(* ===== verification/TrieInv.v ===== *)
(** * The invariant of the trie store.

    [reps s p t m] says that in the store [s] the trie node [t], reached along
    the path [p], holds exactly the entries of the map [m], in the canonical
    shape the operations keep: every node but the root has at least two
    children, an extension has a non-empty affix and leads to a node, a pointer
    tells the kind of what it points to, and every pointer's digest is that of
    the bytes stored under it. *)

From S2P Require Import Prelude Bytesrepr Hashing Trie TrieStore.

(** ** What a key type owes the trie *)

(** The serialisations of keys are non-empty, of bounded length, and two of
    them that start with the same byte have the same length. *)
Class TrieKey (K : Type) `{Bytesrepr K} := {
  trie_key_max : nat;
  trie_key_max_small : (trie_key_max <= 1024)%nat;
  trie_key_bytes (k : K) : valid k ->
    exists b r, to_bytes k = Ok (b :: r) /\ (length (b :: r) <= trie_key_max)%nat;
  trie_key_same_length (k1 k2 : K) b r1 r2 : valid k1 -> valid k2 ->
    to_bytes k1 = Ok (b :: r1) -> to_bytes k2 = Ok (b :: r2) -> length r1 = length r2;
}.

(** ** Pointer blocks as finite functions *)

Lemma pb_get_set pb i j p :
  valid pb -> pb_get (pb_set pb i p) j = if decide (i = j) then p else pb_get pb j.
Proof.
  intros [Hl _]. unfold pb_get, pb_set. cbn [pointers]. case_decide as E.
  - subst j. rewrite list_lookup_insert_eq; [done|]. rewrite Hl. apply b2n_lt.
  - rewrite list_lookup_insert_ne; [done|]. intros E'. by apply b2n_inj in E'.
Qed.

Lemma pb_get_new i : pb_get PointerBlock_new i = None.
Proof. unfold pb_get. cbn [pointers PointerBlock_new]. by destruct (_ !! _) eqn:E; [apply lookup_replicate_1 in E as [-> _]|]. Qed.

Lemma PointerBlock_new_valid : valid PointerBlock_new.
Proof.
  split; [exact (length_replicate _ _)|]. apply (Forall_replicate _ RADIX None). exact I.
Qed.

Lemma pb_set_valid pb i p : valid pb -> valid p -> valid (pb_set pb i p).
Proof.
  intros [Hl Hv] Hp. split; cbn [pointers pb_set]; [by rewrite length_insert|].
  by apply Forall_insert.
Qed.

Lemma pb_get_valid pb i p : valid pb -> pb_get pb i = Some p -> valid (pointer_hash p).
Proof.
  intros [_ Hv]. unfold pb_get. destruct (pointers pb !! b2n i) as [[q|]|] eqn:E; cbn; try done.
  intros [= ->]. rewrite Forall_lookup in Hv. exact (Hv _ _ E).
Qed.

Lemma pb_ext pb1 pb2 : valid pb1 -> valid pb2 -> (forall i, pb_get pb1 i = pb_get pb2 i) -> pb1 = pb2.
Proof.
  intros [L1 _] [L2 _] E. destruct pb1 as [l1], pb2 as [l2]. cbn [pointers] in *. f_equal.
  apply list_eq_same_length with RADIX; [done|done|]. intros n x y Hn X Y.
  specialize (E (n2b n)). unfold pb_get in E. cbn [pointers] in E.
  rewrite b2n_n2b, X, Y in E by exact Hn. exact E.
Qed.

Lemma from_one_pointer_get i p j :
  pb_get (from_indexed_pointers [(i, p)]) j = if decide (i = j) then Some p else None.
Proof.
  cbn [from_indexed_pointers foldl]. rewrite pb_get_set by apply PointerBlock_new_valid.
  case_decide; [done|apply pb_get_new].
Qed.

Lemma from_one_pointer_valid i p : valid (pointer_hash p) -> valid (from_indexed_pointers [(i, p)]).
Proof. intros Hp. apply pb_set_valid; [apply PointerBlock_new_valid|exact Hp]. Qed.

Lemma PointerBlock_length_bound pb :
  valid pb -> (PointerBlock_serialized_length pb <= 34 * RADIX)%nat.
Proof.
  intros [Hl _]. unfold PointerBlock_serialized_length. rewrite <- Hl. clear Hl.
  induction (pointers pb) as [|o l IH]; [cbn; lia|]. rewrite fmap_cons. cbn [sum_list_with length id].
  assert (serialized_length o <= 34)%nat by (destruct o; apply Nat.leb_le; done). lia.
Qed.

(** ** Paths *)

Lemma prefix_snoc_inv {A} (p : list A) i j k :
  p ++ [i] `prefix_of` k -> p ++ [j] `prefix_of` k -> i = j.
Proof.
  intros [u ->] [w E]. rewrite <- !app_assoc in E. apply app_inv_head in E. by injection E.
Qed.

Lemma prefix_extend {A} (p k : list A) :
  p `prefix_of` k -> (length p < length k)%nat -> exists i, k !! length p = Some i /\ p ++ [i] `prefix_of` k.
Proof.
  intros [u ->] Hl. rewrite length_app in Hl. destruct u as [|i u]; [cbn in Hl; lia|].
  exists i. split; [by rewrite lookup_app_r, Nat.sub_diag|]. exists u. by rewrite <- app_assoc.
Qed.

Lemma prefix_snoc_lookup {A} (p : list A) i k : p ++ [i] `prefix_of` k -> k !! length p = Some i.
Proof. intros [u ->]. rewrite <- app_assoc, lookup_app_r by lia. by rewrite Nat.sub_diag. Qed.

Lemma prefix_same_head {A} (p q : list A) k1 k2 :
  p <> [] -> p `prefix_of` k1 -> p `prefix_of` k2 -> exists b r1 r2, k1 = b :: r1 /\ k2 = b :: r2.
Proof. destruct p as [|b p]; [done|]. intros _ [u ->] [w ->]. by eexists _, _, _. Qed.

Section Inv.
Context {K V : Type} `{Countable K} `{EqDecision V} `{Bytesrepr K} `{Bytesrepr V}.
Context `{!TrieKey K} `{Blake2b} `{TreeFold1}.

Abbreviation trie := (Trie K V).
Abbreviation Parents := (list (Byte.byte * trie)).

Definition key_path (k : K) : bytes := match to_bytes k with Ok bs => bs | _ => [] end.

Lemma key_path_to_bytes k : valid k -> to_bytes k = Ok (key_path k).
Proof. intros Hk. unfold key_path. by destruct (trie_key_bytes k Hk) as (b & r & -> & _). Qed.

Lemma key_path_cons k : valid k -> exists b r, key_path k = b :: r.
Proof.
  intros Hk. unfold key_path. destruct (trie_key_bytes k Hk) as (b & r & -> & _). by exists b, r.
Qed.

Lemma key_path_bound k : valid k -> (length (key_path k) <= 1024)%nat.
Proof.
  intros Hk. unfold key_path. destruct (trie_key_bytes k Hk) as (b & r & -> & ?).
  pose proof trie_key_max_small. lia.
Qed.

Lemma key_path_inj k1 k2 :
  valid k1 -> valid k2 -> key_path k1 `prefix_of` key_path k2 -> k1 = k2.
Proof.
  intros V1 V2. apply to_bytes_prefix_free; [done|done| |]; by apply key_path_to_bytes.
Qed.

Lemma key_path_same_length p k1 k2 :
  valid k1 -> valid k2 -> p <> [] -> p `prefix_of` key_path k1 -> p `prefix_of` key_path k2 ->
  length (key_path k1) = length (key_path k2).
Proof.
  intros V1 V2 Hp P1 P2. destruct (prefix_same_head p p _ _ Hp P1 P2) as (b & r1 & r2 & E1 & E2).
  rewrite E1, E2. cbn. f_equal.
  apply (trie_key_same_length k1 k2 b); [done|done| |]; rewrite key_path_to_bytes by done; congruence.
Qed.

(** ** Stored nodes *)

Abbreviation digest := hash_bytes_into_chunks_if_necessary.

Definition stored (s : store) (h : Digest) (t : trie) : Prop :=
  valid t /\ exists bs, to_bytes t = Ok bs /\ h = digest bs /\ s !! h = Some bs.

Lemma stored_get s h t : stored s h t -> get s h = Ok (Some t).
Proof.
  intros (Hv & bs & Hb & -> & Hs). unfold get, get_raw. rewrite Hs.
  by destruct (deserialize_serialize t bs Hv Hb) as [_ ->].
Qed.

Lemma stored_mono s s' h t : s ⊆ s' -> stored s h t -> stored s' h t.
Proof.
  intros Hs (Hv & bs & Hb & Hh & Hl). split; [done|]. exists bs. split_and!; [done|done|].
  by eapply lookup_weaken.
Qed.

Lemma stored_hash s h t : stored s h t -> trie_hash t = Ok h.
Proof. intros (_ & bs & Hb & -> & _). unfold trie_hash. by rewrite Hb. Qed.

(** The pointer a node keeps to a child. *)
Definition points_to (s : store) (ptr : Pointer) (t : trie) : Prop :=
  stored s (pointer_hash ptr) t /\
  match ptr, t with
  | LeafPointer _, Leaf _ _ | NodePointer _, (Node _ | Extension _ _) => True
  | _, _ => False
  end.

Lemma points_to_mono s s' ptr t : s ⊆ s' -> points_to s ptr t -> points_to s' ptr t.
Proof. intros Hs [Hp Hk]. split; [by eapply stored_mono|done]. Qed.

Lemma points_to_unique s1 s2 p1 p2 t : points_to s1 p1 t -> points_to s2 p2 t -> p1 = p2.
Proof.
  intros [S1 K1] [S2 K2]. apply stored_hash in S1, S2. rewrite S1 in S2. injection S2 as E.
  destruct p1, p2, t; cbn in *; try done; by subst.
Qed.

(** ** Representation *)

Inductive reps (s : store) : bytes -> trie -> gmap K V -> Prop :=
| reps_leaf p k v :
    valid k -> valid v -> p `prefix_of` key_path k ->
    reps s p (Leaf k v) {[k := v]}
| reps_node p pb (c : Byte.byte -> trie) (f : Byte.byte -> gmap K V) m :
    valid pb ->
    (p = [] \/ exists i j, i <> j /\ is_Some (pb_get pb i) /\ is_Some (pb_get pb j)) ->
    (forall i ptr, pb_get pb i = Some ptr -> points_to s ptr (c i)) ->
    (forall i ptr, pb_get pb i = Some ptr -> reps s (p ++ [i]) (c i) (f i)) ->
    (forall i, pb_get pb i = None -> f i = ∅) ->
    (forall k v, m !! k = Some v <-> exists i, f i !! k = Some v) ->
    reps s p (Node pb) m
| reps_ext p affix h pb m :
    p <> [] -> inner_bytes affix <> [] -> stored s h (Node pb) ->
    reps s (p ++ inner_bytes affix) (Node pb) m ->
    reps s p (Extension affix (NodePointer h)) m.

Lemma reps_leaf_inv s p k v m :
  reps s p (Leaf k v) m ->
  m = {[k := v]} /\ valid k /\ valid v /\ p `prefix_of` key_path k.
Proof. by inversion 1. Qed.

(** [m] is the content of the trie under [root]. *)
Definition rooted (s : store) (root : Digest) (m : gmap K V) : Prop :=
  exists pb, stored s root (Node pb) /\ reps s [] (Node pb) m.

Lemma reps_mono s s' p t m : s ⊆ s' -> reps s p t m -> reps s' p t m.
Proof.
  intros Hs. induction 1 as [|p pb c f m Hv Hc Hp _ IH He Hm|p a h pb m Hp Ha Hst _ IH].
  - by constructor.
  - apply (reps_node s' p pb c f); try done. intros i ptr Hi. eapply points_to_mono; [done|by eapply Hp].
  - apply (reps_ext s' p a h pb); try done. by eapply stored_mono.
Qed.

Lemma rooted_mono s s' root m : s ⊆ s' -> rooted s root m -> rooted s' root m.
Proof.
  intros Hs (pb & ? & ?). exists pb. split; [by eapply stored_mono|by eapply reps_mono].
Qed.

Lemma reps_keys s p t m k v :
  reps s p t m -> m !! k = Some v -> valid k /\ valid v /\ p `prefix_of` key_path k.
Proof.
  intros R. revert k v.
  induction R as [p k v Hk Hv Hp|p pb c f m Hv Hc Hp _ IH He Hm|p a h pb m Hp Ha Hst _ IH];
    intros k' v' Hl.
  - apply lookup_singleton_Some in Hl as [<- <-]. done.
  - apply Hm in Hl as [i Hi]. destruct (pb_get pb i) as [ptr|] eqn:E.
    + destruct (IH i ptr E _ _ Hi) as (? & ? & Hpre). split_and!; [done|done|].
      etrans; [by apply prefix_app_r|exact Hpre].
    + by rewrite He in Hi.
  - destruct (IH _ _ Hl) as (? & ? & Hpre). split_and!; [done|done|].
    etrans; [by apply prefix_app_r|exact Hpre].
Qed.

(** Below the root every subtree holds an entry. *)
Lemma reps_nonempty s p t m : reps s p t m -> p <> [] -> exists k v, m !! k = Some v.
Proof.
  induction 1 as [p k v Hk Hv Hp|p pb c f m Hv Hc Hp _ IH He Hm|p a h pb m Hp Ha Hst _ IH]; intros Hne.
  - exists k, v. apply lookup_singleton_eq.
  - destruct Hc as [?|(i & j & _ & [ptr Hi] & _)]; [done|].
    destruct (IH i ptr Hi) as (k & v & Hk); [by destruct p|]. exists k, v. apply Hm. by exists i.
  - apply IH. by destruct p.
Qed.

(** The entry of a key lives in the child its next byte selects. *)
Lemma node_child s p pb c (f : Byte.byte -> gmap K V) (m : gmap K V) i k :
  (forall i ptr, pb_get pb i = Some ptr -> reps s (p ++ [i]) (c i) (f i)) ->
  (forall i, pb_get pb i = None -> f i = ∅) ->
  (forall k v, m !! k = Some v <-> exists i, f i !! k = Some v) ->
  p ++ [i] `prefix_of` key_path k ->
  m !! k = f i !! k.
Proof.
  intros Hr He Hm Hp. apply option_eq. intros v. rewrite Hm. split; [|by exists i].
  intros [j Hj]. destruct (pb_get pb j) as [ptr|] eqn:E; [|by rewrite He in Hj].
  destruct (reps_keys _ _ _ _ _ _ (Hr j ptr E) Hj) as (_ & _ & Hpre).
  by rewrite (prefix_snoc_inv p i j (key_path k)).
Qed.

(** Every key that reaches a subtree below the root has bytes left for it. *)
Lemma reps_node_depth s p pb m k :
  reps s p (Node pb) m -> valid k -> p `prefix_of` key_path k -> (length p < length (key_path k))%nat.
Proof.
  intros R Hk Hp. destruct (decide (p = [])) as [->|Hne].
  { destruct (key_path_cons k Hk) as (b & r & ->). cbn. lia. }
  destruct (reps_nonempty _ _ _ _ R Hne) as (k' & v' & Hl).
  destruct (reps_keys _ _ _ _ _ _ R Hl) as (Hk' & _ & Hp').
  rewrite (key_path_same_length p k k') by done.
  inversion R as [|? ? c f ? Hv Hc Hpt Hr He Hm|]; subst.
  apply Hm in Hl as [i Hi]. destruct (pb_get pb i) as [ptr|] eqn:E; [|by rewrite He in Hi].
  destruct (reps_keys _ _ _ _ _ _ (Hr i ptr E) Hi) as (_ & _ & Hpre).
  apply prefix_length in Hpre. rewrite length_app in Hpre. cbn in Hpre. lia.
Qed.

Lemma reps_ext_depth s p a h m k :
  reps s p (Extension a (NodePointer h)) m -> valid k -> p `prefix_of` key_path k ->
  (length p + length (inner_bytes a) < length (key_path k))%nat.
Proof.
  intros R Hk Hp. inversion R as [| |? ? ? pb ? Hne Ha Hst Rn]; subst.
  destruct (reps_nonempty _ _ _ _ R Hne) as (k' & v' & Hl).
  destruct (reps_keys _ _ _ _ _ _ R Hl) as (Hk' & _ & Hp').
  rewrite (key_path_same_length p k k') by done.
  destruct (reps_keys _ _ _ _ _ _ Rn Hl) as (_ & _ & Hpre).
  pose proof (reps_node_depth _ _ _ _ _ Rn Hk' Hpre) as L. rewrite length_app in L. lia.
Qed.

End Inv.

━━━━━━━━

Please retype, with no changes, the lines that run from the first line of the entries to the line with "them that start", both ends included.

TASK OUTPUT:
(* ===== verification/TrieInv.v ===== *)
(** * The invariant of the trie store.

    [reps s p t m] says that in the store [s] the trie node [t], reached along
    the path [p], holds exactly the entries of the map [m], in the canonical
    shape the operations keep: every node but the root has at least two
    children, an extension has a non-empty affix and leads to a node, a pointer
    tells the kind of what it points to, and every pointer's digest is that of
    the bytes stored under it. *)

From S2P Require Import Prelude Bytesrepr Hashing Trie TrieStore.

(** ** What a key type owes the trie *)

(** The serialisations of keys are non-empty, of bounded length, and two of
    them that start with the same byte have the same length. *)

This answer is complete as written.